■ **What is required**
Exact copies of all the records below should be returned.

■ **Dataset content**
Lemma stale_duplicate_takes_slot_witness :
  let pay := fun s => Loopback.message [s] in
  ready_ (rx_ (deliver_records (stream_records ordered_flags 3 pay
    (zseq 0 (Z.to_nat 40001) ++ [0] ++ zseq 40001 (Z.to_nat (0 + 2 ^ 16 - 40001)) ++ [0 + 2 ^ 16])) (Loopback.endpoint 1 7001)))
  = [] ++ (pay <$> zseq 0 (Z.to_nat (0 + 2 ^ 16))) ++ [pay 0].
Proof.
  exact (stale_duplicate_takes_slot 3 (fun s => Loopback.message [s]) 0 40001 (Loopback.endpoint 1 7001)
    ltac:(reflexivity) ltac:(lia) ltac:(lia)).
Defined.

■ **Answer box**
Lemma stale_duplicate_takes_slot_witness :
  let pay := fun s => Loopback.message [s] in
  ready_ (rx_ (deliver_records (stream_records ordered_flags 3 pay
    (zseq 0 (Z.to_nat 40001) ++ [0] ++ zseq 40001 (Z.to_nat (0 + 2 ^ 16 - 40001)) ++ [0 + 2 ^ 16])) (Loopback.endpoint 1 7001)))
  = [] ++ (pay <$> zseq 0 (Z.to_nat (0 + 2 ^ 16))) ++ [pay 0].
Proof.
  exact (stale_duplicate_takes_slot 3 (fun s => Loopback.message [s]) 0 40001 (Loopback.endpoint 1 7001)
    ltac:(reflexivity) ltac:(lia) ltac:(lia)).
Defined.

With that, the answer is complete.